She tipped her head back and let it hang with a nearly broken looseness.

Snape softly said, "I am not certain what he is turning into, but I know it must be stopped. You are aware of the full range of his skills, I assume? How very dangerous he would be if he finally decided he had had enough of being a proper wizard?" He let that sink in. "He needs to be free of the influences of that place and steeped again in the company of his friends who can provide a badly needed moderating effect on any dark instincts he has picked up. He responds well to that, I have observed. If that isn't sufficient, something else can be tried."

Tonks looked up. "He responds well to you."

Snape let that pass. Tonks paced to the hearth, brushed the dust off, and rested her head on the mantelpiece, only then noticing the box there wrapped in paper covered in pulsing heart shapes. "What's that?"

Mildly, Snape said, "Harry's present to you."

Tonks shoved away from the mantelpiece. "I just can't . . . what? Let you frame someone for the crime?"

In his favorite speaking-to-a-daft-First-Year voice he said, "Then make it someone whom you feel deserves to be in prison. I don't care." When she merely stared at him from her tilted head position, lost in thought, Snape added, "I assumed you cared about Harry enough to help, but perhaps I was mistaken."

Face twisted in pain, she turned away and pounded the mantelpiece once. Staring at the present, which in the poor light appeared to be spotted with spreading blood, she said, "There has to be another way."

"Yes, and when you think of it, I'll be happy to assist in kind, but in the meantime . . ."

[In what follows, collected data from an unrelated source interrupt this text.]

(** * Record keeping system: a shallow embedding of [record_keeper.py]

    The development follows the Python source function by function and
    keeps its names.

    - Python [str] values are Rocq strings.  The character operations
      ([strip], [lower], [\d], [\s], [int]) are exact on ASCII text and
      treat every code above 127 as an ordinary character that is
      neither a space, a digit nor a letter.
    - Regular expressions are run by a small backtracking matcher, and
      [datetime.strptime] by the patterns CPython compiles for its
      directives (C locale).
    - The class attribute [DocumentRecord._id_counter], the list
      [self.records] and the two files (the record file and the counter
      file) make up the state; every operation passes it along.  Writing
      a file always succeeds.
    - An exception is an [option]: [None] where the Python code raises.
    - The current time and the optional [pandas] module come from
      outside: the time is an argument, [pandas] a section variable. *)

From Stdlib Require Import ZArith Ascii String List Lia Bool.
From stdpp Require Import base gmap strings list.

Local Open Scope string_scope.
Local Open Scope Z_scope.
Local Open Scope list_scope.

(** ** Python string primitives *)

Module PyStr.

Definition code (c : ascii) : Z := Z.of_N (N_of_ascii c).

(** [str.isspace] on ASCII: TAB..CR, FS..US and the blank. *)
Definition is_space (c : ascii) : bool :=
  let n := code c in
  ((9 <=? n) && (n <=? 13)) || ((28 <=? n) && (n <=? 32)).

(** The whitespace [int()] skips around a literal: TAB..CR and the blank. *)
Definition is_int_space (c : ascii) : bool :=
  let n := code c in
  ((9 <=? n) && (n <=? 13)) || (n =? 32).

Definition is_digit (c : ascii) : bool :=
  let n := code c in (48 <=? n) && (n <=? 57).

Definition is_upper (c : ascii) : bool :=
  let n := code c in (65 <=? n) && (n <=? 90).

Definition is_lower (c : ascii) : bool :=
  let n := code c in (97 <=? n) && (n <=? 122).

Definition is_alpha (c : ascii) : bool := is_upper c || is_lower c.

Definition lower_char (c : ascii) : ascii :=
  if is_upper c then ascii_of_N (N_of_ascii c + 32) else c.

(** [s.lower()] *)
Fixpoint lower (s : string) : string :=
  match s with
  | EmptyString => EmptyString
  | String c s' => String (lower_char c) (lower s')
  end.

Fixpoint lstrip_by (sp : ascii -> bool) (s : string) : string :=
  match s with
  | EmptyString => EmptyString
  | String c s' => if sp c then lstrip_by sp s' else s
  end.

Fixpoint rstrip_by (sp : ascii -> bool) (s : string) : string :=
  match s with
  | EmptyString => EmptyString
  | String c s' =>
      match rstrip_by sp s' with
      | EmptyString => if sp c then EmptyString else String c EmptyString
      | r => String c r
      end
  end.

Definition strip_by (sp : ascii -> bool) (s : string) : string :=
  rstrip_by sp (lstrip_by sp s).

(** [s.strip()] *)
Definition strip (s : string) : string := strip_by is_space s.

(** Python truthiness of a string: [if s:] *)
Definition truthy (s : string) : bool :=
  match s with EmptyString => false | _ => true end.

(** [needle in hay] *)
Fixpoint contains (needle hay : string) : bool :=
  String.prefix needle hay ||
  match hay with
  | EmptyString => false
  | String _ hay' => contains needle hay'
  end.

(** [s.split(sep)] for a non-empty separator: left-to-right,
    non-overlapping.  [skip] counts the characters of a separator that
    has just been recognised and still has to be dropped; [cur] is the
    piece being accumulated. *)
Fixpoint split_aux (sep s cur : string) (skip : nat) : list string :=
  match s with
  | EmptyString => [cur]
  | String c s' =>
      match skip with
      | S k => split_aux sep s' cur k
      | O =>
          if String.prefix sep s
          then cur :: split_aux sep s' EmptyString (String.length sep - 1)
          else split_aux sep s' (cur +:+ String c EmptyString) O
      end
  end.

Definition split (sep s : string) : list string := split_aux sep s EmptyString O.

(** *** Integers as text *)

Definition digit_val (c : ascii) : Z := code c - 48.

Definition digit_char (d : Z) : ascii := ascii_of_N (Z.to_N (d + 48)).

(** The digit part of an [int()] literal: decimal digits, with single
    underscores allowed between digits. [prev] records that the previous
    character was a digit. *)
Fixpoint int_digits (s : string) (acc : Z) (prev : bool) : option Z :=
  match s with
  | EmptyString => if prev then Some acc else None
  | String c s' =>
      if is_digit c then int_digits s' (10 * acc + digit_val c) true
      else if Ascii.eqb c "_"%char && prev then int_digits s' acc false
      else None
  end.

(** [int(s)]: [None] stands for [ValueError]. *)
Definition int (s : string) : option Z :=
  match strip_by is_int_space s with
  | String "-"%char s' => Z.opp <$> int_digits s' 0 false
  | String "+"%char s' => int_digits s' 0 false
  | s' => int_digits s' 0 false
  end.

Fixpoint digits_fuel (fuel : nat) (n : Z) (acc : string) : string :=
  match fuel with
  | O => acc
  | S f =>
      let acc' := String (digit_char (n mod 10)) acc in
      if n <? 10 then acc' else digits_fuel f (n / 10) acc'
  end.

(** Decimal digits of a natural number. *)
Definition digits (n : Z) : string := digits_fuel (S (Z.to_nat n)) n EmptyString.

(** [str(n)] for an integer. *)
Definition str_int (n : Z) : string :=
  if n <? 0 then String "-"%char (digits (- n)) else digits n.

Fixpoint zeros (k : nat) : string :=
  match k with O => EmptyString | S k' => String "0"%char (zeros k') end.

(** [f"{n:03d}"]: sign first, then zeros up to a total width of three. *)
Definition format_03d (n : Z) : string :=
  if n <? 0
  then let d := digits (- n) in String "-"%char (zeros (2 - String.length d) +:+ d)
  else let d := digits n in zeros (3 - String.length d) +:+ d.

End PyStr.

(** ** Regular expressions

    The fragment of Python's [re] the program uses, as a backtracking
    matcher in continuation-passing style: alternatives and greedy
    repetitions are tried in Python's priority order, and the first
    success wins. *)

Module Regex.

Inductive regex : Type :=
| Cls (p : ascii -> bool)                          (* one character of a class *)
| Rep (p : ascii -> bool) (lo : nat) (hi : option nat)  (* class{lo,hi}, greedy *)
| Cat (r1 r2 : regex)
| Alt (r1 r2 : regex)
| Opt (r : regex)                                  (* r?, greedy *)
| Grp (r : regex)                                  (* capturing group *)
| Eos                                              (* $ *)
| Eps.

(** [$] without MULTILINE: the end of the string, or just before a final
    newline. *)
Definition at_end (s : string) : bool :=
  match s with
  | EmptyString => true
  | String c EmptyString => Ascii.eqb c "010"%char
  | _ => false
  end.

Fixpoint take (n : nat) (s : string) : string :=
  match n, s with
  | S n', String c s' => String c (take n' s')
  | _, _ => EmptyString
  end.

(** The text a group matched, given the input before and after it. *)
Definition consumed (before after : string) : string :=
  take (String.length before - String.length after) before.

Fixpoint rep {A} (p : ascii -> bool) (lo : nat) (hi : option nat) (s : string)
    (k : string -> option A) : option A :=
  let stop := match lo with O => k s | S _ => None end in
  match s with
  | String c s' =>
      if match hi with Some O => false | _ => true end && p c then
        match rep p (Nat.pred lo) (Nat.pred <$> hi) s' k with
        | Some x => Some x
        | None => stop
        end
      else stop
  | EmptyString => stop
  end.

She swung her arms in unison and paced the bare floor. "I just don't know, Severus."

"You don't know what? You don't know what is happening to Harry? I suggest you visit him again, every day, until you are convinced. Unless you are blind and deaf I expect you will come around in, say, two visits, at most. And during that delay, we may lose him irrevocably." He waited. "Shall I map the rest out for you? How he will not stay put in that place. How you will be hunting him down for deeds he really did commit. How you will be unable to capture and hold him, forcing you to resort to-"

"Stop it!" she snapped at him, pained. Taking up the present, which she gently turned in her hands, she said, "I get it already."

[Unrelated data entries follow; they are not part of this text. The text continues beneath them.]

Lemma tidy_set_listener (m : Marker) (w : World) :
  tidy w → m ∈ status_map_markers w → infobox (persist_infobox w) = None →
  tidy (exec (set (Some (listener_infobox m)) (Some m)) w).
Proof.
  intros (Hmap & Hl & Hp & Hnd & Hfresh) Hm Hnone.
  assert (Hin : iw_id (listener_infobox m) ∈ listener_ids w).
  { unfold listener_ids. apply elem_of_list_to_set, list_elem_of_fmap. eauto. }
  unfold tidy, marker_ids, polyline_ids, listener_ids, popup_ids in *.
  simpl. rewrite Hnone in *.
  split_and!; [set_solver | done | set_solver | done |].
  intros id Hid. apply Hfresh. set_solver.
Qed.

Lemma tidy_after_removal (w : World) : tidy w → tidy (after_removal w).
Proof.
  intros (Hmap & Hl & Hp & Hnd & Hfresh).
  unfold tidy, marker_ids, polyline_ids, listener_ids, popup_ids in *.
  fields. simpl.
  split_and!; [set_solver | set_solver | set_solver | constructor |].
  intros id Hid. apply Hfresh. set_solver.
Qed.

Lemma tidy_after_polylines (paths : list (list LatLng)) (w : World) :
  tidy w → tidy (after_polylines paths w).
Proof.
  intros (Hmap & Hl & Hp & Hnd & Hfresh).
  unfold tidy, marker_ids, polyline_ids, listener_ids, popup_ids in *.
  fields. rewrite fmap_app, list_to_set_app_L.
  assert (Hnew : ∀ x, x ∈ (list_to_set (pl_id <$> build_polylines (next_id w) paths)
                             : gset nat) →
                      next_id w ≤ x < next_id w + length paths).
  { intros x (k & ? & ->)%elem_of_new_polyline_ids. lia. }
  split_and!.
  - set_solver.
  - intros x Hx [Hm|[Hq|Hq]%elem_of_union]%elem_of_union.
    + apply (Hl x); set_solver.
    + apply (Hl x); set_solver.
    + apply Hnew in Hq. assert (x < next_id w) by (apply Hfresh; set_solver). lia.
  - intros x Hx [Hm|[Hq|Hq]%elem_of_union]%elem_of_union.
    + apply (Hp x); set_solver.
    + apply (Hp x); set_solver.
    + apply Hnew in Hq. assert (x < next_id w) by (apply Hfresh; set_solver). lia.
  - done.
  - intros id [[[Hm|[Hq|Hq]%elem_of_union]%elem_of_union|Hq]%elem_of_union|Hq]%elem_of_union.
    + assert (id < next_id w) by (apply Hfresh; set_solver). lia.
    + assert (id < next_id w) by (apply Hfresh; set_solver). lia.
    + apply Hnew in Hq. lia.
    + assert (id < next_id w) by (apply Hfresh; set_solver). lia.
    + assert (id < next_id w) by (apply Hfresh; set_solver). lia.
Qed.
(** One step of [addItems]. *)
Lemma addSteps_other (l : list (string * Q)) (p : Player.t) (key : string) :
  ~ In key (map fst l) ->
  Player.inventory (fold_left (fun p kv => addItem kv.1 kv.2 p) l p) !! key
  = Player.inventory p !! key.
Proof.
  revert p. induction l as [|[k v] l IH]; intros p Hk; simpl; [reflexivity|].
  rewrite IH by (intros H; apply Hk; right; exact H).
  apply addItem_other. intros ->. apply Hk. left. reflexivity.
Qed.

Lemma addSteps_key (l : list (string * Q)) (p : Player.t) (key : string) (v : Q) :
  List.NoDup (map fst l) -> In (key, v) l ->
  invCount (Player.inventory (fold_left (fun p kv => addItem kv.1 kv.2 p) l p)) key
  == invCount (Player.inventory p) key + v.
Proof.
  revert p. induction l as [|[k w] l IH]; intros p Hnd Hin; [destruct Hin|].
  simpl in Hnd. inversion Hnd as [|? ? Hk Hnd']; subst.
  destruct Hin as [[= -> ->]|Hin]; simpl.
  - unfold invCount at 1. rewrite addSteps_other by exact Hk.
    apply addItem_count.
  - assert (Hne : k <> key).
    { intros ->. apply Hk. apply in_map_iff. exists (key, v). split; [reflexivity | exact Hin]. }
    rewrite (IH _ Hnd' Hin). unfold invCount at 1.
    rewrite addItem_other by exact Hne. reflexivity.
Qed.
(** ** Soft reset and close *)

(** C7.  [soft_reset] hands the opcode 0x06 to [write_byte] with
    [CMD_HEAD] as the bus address: the byte goes to address 0x20, not to
    the general-call address 0x00.  [close] prints, resets, then closes
    the handle, in that order, and when nothing acknowledges at 0x20 the
    reset raises [OSError] and the handle is never closed; on the bench,
    where the sensor is alone on the bus, [close] ends that way. *)
Theorem soft_reset_addresses_command_header :
  (forall self w,
     entries_since w (world_after (soft_reset self w)) =
     [(now w, EvWriteByte CMD_HEAD CMD_SOFT_RESET)]) /\
  CMD_HEAD = 0x20 /\ CMD_SOFT_RESET = 0x06 /\
  CMD_HEAD <> GENERAL_CALL_ADDRESS /\
  (forall self w,
     map snd (entries_since w (world_after (close self w))) =
     EvPrint "Closing I2C bus" :: EvWriteByte CMD_HEAD CMD_SOFT_RESET ::
     (if acks w CMD_HEAD then [EvBusClose] else []) /\
     result (close self w) =
     (if acks w CMD_HEAD then Ok tt else Raise OSError) /\
     opened (world_after (close self w)) =
     (if acks w CMD_HEAD then false else opened w)) /\
  (result (close Bench.sensor (Bench.bench 0 [])) = Raise OSError /\
   opened (world_after (close Bench.sensor (Bench.bench 0 []))) = true).
Proof.
  split; [| split; [reflexivity | split; [reflexivity | split;
    [discriminate | split; [| split; reflexivity]]]]].
  - intros self w. apply entries_since_app.
    unfold soft_reset. drv_unfold.
    destruct (acks w CMD_HEAD); reflexivity.
  - intros self w. unfold close, soft_reset.
    destruct (acks w CMD_HEAD) eqn:Hack.
    + split; [| split].
      * rewrite (entries_since_app w _
                   [(now w, EvPrint "Closing I2C bus");
                    (now w, EvWriteByte CMD_HEAD CMD_SOFT_RESET);
                    (now w, EvBusClose)]); [reflexivity |].
        drv_run Hack. log_shape. reflexivity.
      * drv_run Hack. reflexivity.
      * drv_run Hack. reflexivity.
    + split; [| split].
      * rewrite (entries_since_app w _
                   [(now w, EvPrint "Closing I2C bus");
                    (now w, EvWriteByte CMD_HEAD CMD_SOFT_RESET)]);
          [reflexivity |].
        drv_run Hack. log_shape. reflexivity.
      * drv_run Hack. reflexivity.
      * drv_run Hack. reflexivity.
Qed.

(** ** Serial number *)

(** The fuel of [hex_upper] is enough: more of it gives the same digits. *)
Lemma hex_loop_enough (fuel : nat) :
  forall (n : Z) (acc : string) (extra : nat),
    0 <= n < 16 ^ Z.of_nat (S fuel) ->
    hex_loop (S fuel + extra) n acc = hex_loop (S fuel) n acc.
Proof.
  induction fuel as [| fuel IH]; intros n acc extra Hn.
  - cbn [hex_loop Nat.add].
    replace (n / 16) with 0 by (symmetry; apply Z.div_small; lia).
    reflexivity.
  - change (S (S fuel) + extra)%nat with (S (S fuel + extra)).
    cbn [hex_loop].
    destruct (n / 16 =? 0); [reflexivity |].
    apply IH.
    rewrite Nat2Z.inj_succ, Z.pow_succ_r in Hn by lia.
    split; [apply Z.div_pos; lia | apply Z.div_lt_upper_bound; lia].
Qed.

Lemma hex_upper_fuel (n : Z) (extra : nat) :
  0 <= n ->
  hex_loop (S (Z.to_nat (Z.log2 n)) + extra) n "" = hex_upper n.
Proof.
  intros Hn. unfold hex_upper. apply hex_loop_enough.
  rewrite Nat2Z.inj_succ, Z2Nat.id by apply Z.log2_nonneg.
  split; [exact Hn |].
  destruct (Z.eq_dec n 0) as [-> | Hne]; [reflexivity |].
  apply Z.lt_le_trans with (2 ^ Z.succ (Z.log2 n)).
  - apply Z.log2_spec. lia.
  - apply Z.pow_le_mono_l. lia.
Qed.

(** What [get_serial_id] returns when the nine bytes arrive. *)
Lemma get_serial_id_reply (self : SGP30) (w : world)
    (d0 d1 c0 d3 d4 c1 d6 d7 c2 : Z) (rest : list (list Z)) :
  acks w (address self) = true ->
  inbox w = [d0; d1; c0; d3; d4; c1; d6; d7; c2] :: rest ->
  result (get_serial_id self w) =
  Ok (format_06X
        (Z.lor (Z.lor (Z.lor (Z.lor (Z.lor
           (Z.shiftl d0 40) (Z.shiftl d1 32)) (Z.shiftl d3 24))
           (Z.shiftl d4 16)) (Z.shiftl d6 8)) d7)).
Proof.
  intros Hack Hin. unfold get_serial_id.
  drv_run Hack. rewrite Hin. reflexivity.
Qed.

(** A serial number that fills its 48 bits comes out in 12 digits. *)
Example get_serial_id_full_width :
  result (get_serial_id Bench.sensor
            (Bench.bench 0 [[0xAB; 0xCD; 0x00; 0xEF; 0x01; 0x00;
                             0x23; 0x45; 0x00]])) =
  Ok "ABCDEF012345"%string.
Proof. reflexivity. Qed.

(** C4.  The serial number is formatted with ["{:06X}"], which pads to
    six digits.  The reply 00 00 81 | 01 A2 EB | B3 C4 BE, the serial
    number 0x000001A2B3C4 with the checksums of its three words, comes
    out as the seven characters "1A2B3C4"; a reply of zeros comes out as
    "000000". *)
Theorem get_serial_id_pads_to_six :
  result (get_serial_id Bench.sensor (Bench.bench 0 [Bench.serial_reply])) =
  Ok "1A2B3C4"%string /\
  result (get_serial_id Bench.sensor
            (Bench.bench 0 [[0; 0; 0x81; 0; 0; 0x81; 0; 0; 0x81]])) =
  Ok "000000"%string /\
  crc_check [0x00; 0x00] 0x81 = Ok true /\
  crc_check [0x01; 0xA2] 0xEB = Ok true /\
  crc_check [0xB3; 0xC4] 0xBE = Ok true.
Proof. repeat split. Qed.

(** * Further properties of the driver *)

(** ** The checksum as an error-detecting code *)

(** Identities of [Z.lxor] alone, bit by bit. *)
Ltac lxor_bits :=
  apply Z.bits_inj'; intros ? _; repeat rewrite Z.lxor_spec;
  repeat match goal with
         | |- context [Z.testbit ?x ?n] => destruct (Z.testbit x n)
         end;
  reflexivity.

Lemma crc_bit_lxor (a b : Z) :
  crc_bit (Z.lxor a b) = Z.lxor (crc_bit a) (crc_bit b).
Proof.
  unfold crc_bit. rewrite !high_bit_test, Z.lxor_spec, Z.shiftl_lxor.
  destruct (Z.testbit a 7), (Z.testbit b 7); cbn [xorb negb];
    generalize (Z.shiftl a 1), (Z.shiftl b 1); intros sa sb; lxor_bits.
Qed.

Lemma crc_rounds_lxor (n : nat) (a b : Z) :
  Nat.iter n crc_bit (Z.lxor a b) =
  Z.lxor (Nat.iter n crc_bit a) (Nat.iter n crc_bit b).
Proof.
  induction n as [| n IH].
  - reflexivity.
  - rewrite !Nat.iter_succ, IH. apply crc_bit_lxor.
Qed.

Lemma Ok_inj {A} (a b : A) : Ok a = Ok b -> a = b.
Proof. intros H. injection H as H. exact H. Qed.

(** XORing the data with an error pattern moves the checksum by the
    syndrome of the pattern, whatever the data. *)
Lemma crc_calc_lxor (d0 d1 e0 e1 c : Z) :
  crc_calc [d0; d1] = Ok c ->
  crc_calc [Z.lxor d0 e0; Z.lxor d1 e1] = Ok (Z.lxor c (syndrome e0 e1)).
Proof.
  rewrite (crc_calc_two d0 d1 []),
    (crc_calc_two (Z.lxor d0 e0) (Z.lxor d1 e1) []).
  intros Hc. apply Ok_inj in Hc. subst c.
  apply (f_equal (@Ok Z)).
  unfold syndrome. change 0xFF with 255.
  rewrite <- land_lxor_255. apply (f_equal (fun x => Z.land x 255)).
  rewrite <- crc_rounds_lxor. apply (f_equal (Nat.iter 8 crc_bit)).
  replace (Z.lxor 255 (Z.lxor d0 e0)) with (Z.lxor (Z.lxor 255 d0) e0)
    by lxor_bits.
  rewrite crc_rounds_lxor.
  generalize (Nat.iter 8 crc_bit (Z.lxor 255 d0)), (Nat.iter 8 crc_bit e0).
  intros x y. lxor_bits.
Qed.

He held back on appearing smug. "In that case, when you have this person—and I suggest you not dally given the circumstances—leave them at the ruins of the Shrieking Shack and send me a post owl from another location with the message I finally have a Christmas present for Harry. I will take care of the rest." He paused and watched her breathing heavily. "Clear enough?"

She stalked off without a word, leaving only her restless footprints in the dust on the floor.

- 888 -



Snape returned home and immediately ran an Animagus revealing spell, but it generated nothing of interest. Glad to be alone, he went to the divan in the library and reclined there, thinking. The wireless was still on, he noticed once his head was close enough to the gold filigreed speaker. A holiday tune drifted out extolling the vapid joys of the season. In his world such lyrics could only be perceived as mocking and satirical, describing that which existed only in the mists of time. Disturbed by its unrealistic call to virtue and sentimentality, he tweaked the knob so the wooden box fell silent.

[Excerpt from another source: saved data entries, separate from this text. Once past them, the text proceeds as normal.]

Definition byte_and (a b : byte) : byte := u8 (Z.land (byte_to_Z a) (byte_to_Z b)).

Definition in_range (addr len a : Z) : bool := ((addr <=? a) && (a <? addr + len))%bool.

(** Modelled from the spec: the calls of the serial-flash driver on a NOR
    flash with sectors of [sector] bytes.  Erasing sets every byte of the
    range to 0xFF, programming can only clear bits, reading returns the
    cells; a call whose scripted status is not zero does nothing else.  A
    [worn] device reports success for an erase without touching the cells. *)
Definition sim_platform (sector : Z) (worn : bool) : Platform Sim := {|
  bsp_init := fun d => (0, d);
  qspi_init := fun _ d => sim_status d;
  qspi_get_erase_size := fun _ _ => sector;
  qspi_get_size := fun d => sim_size d;
  qspi_erase := fun addr len d =>
    let '(s, d) := sim_status d in
    if ((s =? 0) && negb worn)%bool
    then (s, sim_set_cells (fun a => if in_range addr len a then xff else sim_cells d a) d)
    else (s, d);
  qspi_read := fun addr len d =>
    let '(s, d) := sim_status d in
    if s =? 0
    then (s, map (fun i => sim_cells d (addr + Z.of_nat i)) (seq 0 (Z.to_nat len)), d)
    else (s, []%list, d);
  qspi_write := fun addr len buf d =>
    let '(s, d) := sim_status d in
    if s =? 0
    then (s, sim_set_cells
               (fun a => if in_range addr len a
                         then byte_and (sim_cells d a) (nth (Z.to_nat (a - addr)) buf xff)
                         else sim_cells d a) d)
    else (s, d);
  qspi_enable_xip := fun enable d =>
    mkSim (sim_cells d) (sim_size d) (sim_faults d) enable
|}.

(** A board for the examples: active-low LED, the XIP window at
    0x18000000, both symbols placed inside it. *)
Definition demo_build : Build := {|
  CYBSP_LED_STATE_ON := false;
  CYBSP_LED_STATE_OFF := true;
  baseAddress := 402653184;
  hi_word_addr := 402653184;
  print_from_external_memory_addr := 402653440;
  NDEBUG := false;
  txBuffer_junk := fun _ => xaa;
  rxBuffer_junk := fun _ => x55
|}.

(** The same board with the string linked into internal flash, below the
    XIP window. *)
Definition misplaced_build : Build := {|
  CYBSP_LED_STATE_ON := false;
  CYBSP_LED_STATE_OFF := true;
  baseAddress := 402653184;
  hi_word_addr := 268435456;
  print_from_external_memory_addr := 402653440;
  NDEBUG := false;
  txBuffer_junk := fun _ => xaa;
  rxBuffer_junk := fun _ => x55
|}.

(** A device of 512 bytes holding zeros, used with sectors of 128 bytes. *)
Definition demo_sim (faults : list Z) : Sim :=
  mkSim (fun _ => x00) 512 faults false.

Definition demo_platform : Platform Sim := sim_platform 128 false.
Definition worn_platform : Platform Sim := sim_platform 128 true.

(** The world at reset: nothing printed, no call made yet. *)
Definition boot {Dev} (d : Dev) (level : bool) : World Dev := mkWorld d "" level [].

(** ** What the console shows *)

(** The block [check_status] prints for a nonzero status. *)
Definition failure_block (message : string) (status : Z) : string :=
  (nl ++ rule80 ++ nl) ++
  (nl ++ "FAIL: " ++ message ++ nl) ++
  ("Error Code: 0x" ++ fmt_0X 8 status ++ nl) ++
  (nl ++ rule80 ++ nl).

(** The block [check_address] prints for an address below the window. *)
Definition placement_block (message : string) (addr : Z) : string :=
  (nl ++ rule80 ++ nl) ++
  ("FAIL: " ++ message ++ nl) ++
  ("Address: 0x" ++ fmt_lx addr) ++
  (nl ++ rule80 ++ nl).

(** A hexadecimal digit, upper case. *)
Definition hex_digit (d : Z) : ascii :=
  nth (Z.to_nat d) (list_ascii_of_string "0123456789ABCDEF") "0"%char.

(** The two hexadecimal digits of a byte, high digit first. *)
Definition hex_pair (b : byte) : string :=
  String (hex_digit (byte_to_Z b / 16)) (String (hex_digit (byte_to_Z b mod 16)) "").

(** The dump of [bytes], the first of which has index [index]: each byte
    as [0x] and its two digits followed by a space, and a newline after each
    byte whose index plus one is a multiple of 16. *)
Fixpoint hexdump (index : nat) (bytes : list byte) : string :=
  match bytes with
  | [] => ""
  | b :: rest =>
      "0x" ++ hex_pair b ++ " " ++
      (if (Z.of_nat index + 1) mod 16 =? 0 then nl else "") ++
      hexdump (S index) rest
  end.

(** All that [print_array] prints. *)
Definition array_text (message : string) (buf : list byte) (size : Z) : string :=
  (nl ++ message ++ " (" ++ fmt_u size ++ " bytes):" ++ nl) ++
  (rule25 ++ nl) ++
  hexdump 0 (firstn (Z.to_nat size) buf).

(** The pattern the self-test writes: byte [i] is [i mod 256]. *)
Definition pattern : list byte :=
  map (fun i => u8 (Z.of_nat i mod 256)) (seq 0 (Z.to_nat PACKET_SIZE)).

(** [text] contains [s]. *)
Definition shows (text s : string) : Prop :=
  exists before after, text = before ++ s ++ after.

(** ** What the record of calls shows *)

(** The status of an erase, read or write call. *)
Definition transfer_status (c : Call) : option Z :=
  match c with
  | CErase _ _ status => Some status
  | CRead _ _ status _ => Some status
  | CWrite _ _ _ status => Some status
  | _ => None
  end.

(** The flash address of an erase, read or write call. *)
Definition transfer_addr (c : Call) : option Z :=
  match c with
  | CErase addr _ _ => Some addr
  | CRead addr _ _ _ => Some addr
  | CWrite addr _ _ _ => Some addr
  | _ => None
  end.

(** The calls made before the first write, and those made after it. *)
Fixpoint before_write (cs : list Call) : list Call :=
  match cs with
  | [] => []
  | CWrite _ _ _ _ :: _ => []
  | c :: rest => c :: before_write rest
  end.

Fixpoint after_write (cs : list Call) : list Call :=
  match cs with
  | [] => []
  | CWrite _ _ _ _ :: rest => rest
  | _ :: rest => after_write rest
  end.

(** The data of the first write. *)
Fixpoint written (cs : list Call) : option (list byte) :=
  match cs with
  | [] => None
  | CWrite _ _ buf _ :: _ => Some buf
  | _ :: rest => written rest
  end.

(** Some erase, read or write call reported a nonzero status. *)
Definition transfer_failed (cs : list Call) : Prop :=
  exists c status, In c cs /\ transfer_status c = Some status /\ status <> 0.

(** The read after the write reported a nonzero status. *)
Definition readback_failed (cs : list Call) : Prop :=
  exists addr len status rx,
    In (CRead addr len status rx) (after_write cs) /\ status <> 0.

(** The buffer read back after the write differs from the data written. *)
Definition readback_mismatch (cs : list Call) : Prop :=
  exists tx addr len status rx,
    written cs = Some tx /\ In (CRead addr len status rx) (after_write cs) /\ rx <> tx.

(** ** The contract of the flash driver *)

(** Modelled from the spec: what the calls of the serial-flash driver, which
    is vendor code outside this repository, do to the cells of the flash
    (sections 4.1 and 8: an erased range holds the erased value 0xFF, erased
    cells that are written hold the data written, every other cell and every
    other call leave the content alone).  [cells d a] is the byte of the
    flash at address [a] when the platform is in state [d]; [sector] is the
    erase-sector size, which is at least one packet. *)
Record FlashContract {Dev : Type} (plat : Platform Dev)
       (cells : Dev -> Z -> byte) (sector : Z) : Prop := {
  fc_sector : forall d, u32 (qspi_get_erase_size plat 0 d) = sector;
  fc_packet_fits : PACKET_SIZE <= sector;
  fc_bsp_init : forall d a, cells (snd (bsp_init plat d)) a = cells d a;
  fc_init : forall hz d a, cells (snd (qspi_init plat hz d)) a = cells d a;
  fc_read : forall addr len d a, cells (snd (qspi_read plat addr len d)) a = cells d a;
  fc_enable_xip : forall enable d a, cells (qspi_enable_xip plat enable d) a = cells d a;
  fc_erase : forall addr len d a,
    u32 (fst (qspi_erase plat addr len d)) = 0 ->
    cells (snd (qspi_erase plat addr len d)) a =
    if in_range addr len a then xff else cells d a;
  fc_write : forall addr len buf d a,
    u32 (fst (qspi_write plat addr len buf d)) = 0 ->
    (in_range addr len a = true -> cells d a = xff ->
     cells (snd (qspi_write plat addr len buf d)) a = nth (Z.to_nat (a - addr)) buf xff) /\
    (in_range addr len a = false ->
     cells (snd (qspi_write plat addr len buf d)) a = cells d a)
}.

(** The content a passed write leaves: the pattern at the start of the
    second sector, the rest of that sector erased, every other cell as it
    was. *)
Definition after_selftest (sector : Z) (old : Z -> byte) (a : Z) : byte :=
  if in_range sector PACKET_SIZE a then nth (Z.to_nat (a - sector)) pattern xff
  else if in_range sector sector a then xff
  else old a.

(** The write call was made and reported success. *)
Definition write_succeeded (cs : list Call) : Prop :=
  exists addr len buf, In (CWrite addr len buf 0) cs.

(** ** The course of [main], step by step *)

Section Course.

Variable bld : Build.
Context {Dev : Type}.
Variable plat : Platform Dev.

(** The world [check_status] and [check_address] halt in. *)
Definition failed (text : string) (w : World Dev) : World Dev :=
  set_led (CYBSP_LED_STATE_ON bld) (print text w).

(** How a run of [main] ends: halted for good in a world, or blinking the
    LED over a world. *)
Inductive Ending : Type :=
| Halted (wf : World Dev)
| Blinking (wf : World Dev).

Definition Ends {R} (t : prog R) (w : World Dev) (e : Ending) : Prop :=
  match e with
  | Halted wf => Halts plat t w wf
  | Blinking wf => Idles plat t w wf
  end.

Definition final (e : Ending) : World Dev :=
  match e with
  | Halted wf => wf
  | Blinking wf => wf
  end.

That night as he lay down, still distracted by finalizing his plots, Candide leaned close and said, "Not much of a Christmas."

"It was lovely," he deadpanned.

She cocked a smile. "You have managed the impossible—becoming less romantic."

Snape continued to stare at the ceiling. As one might expect when sharing a bed, she lay so that they touched all along one side of him. By concentrating he relaxed into it. Her fingers began playing with the hair at his forehead, which distracted him terribly from plotting. He could feel her breath when she said, "You've been pretty standoffish."

She played with his hair longer before asking, "Did I finally get too huge to be alluring?"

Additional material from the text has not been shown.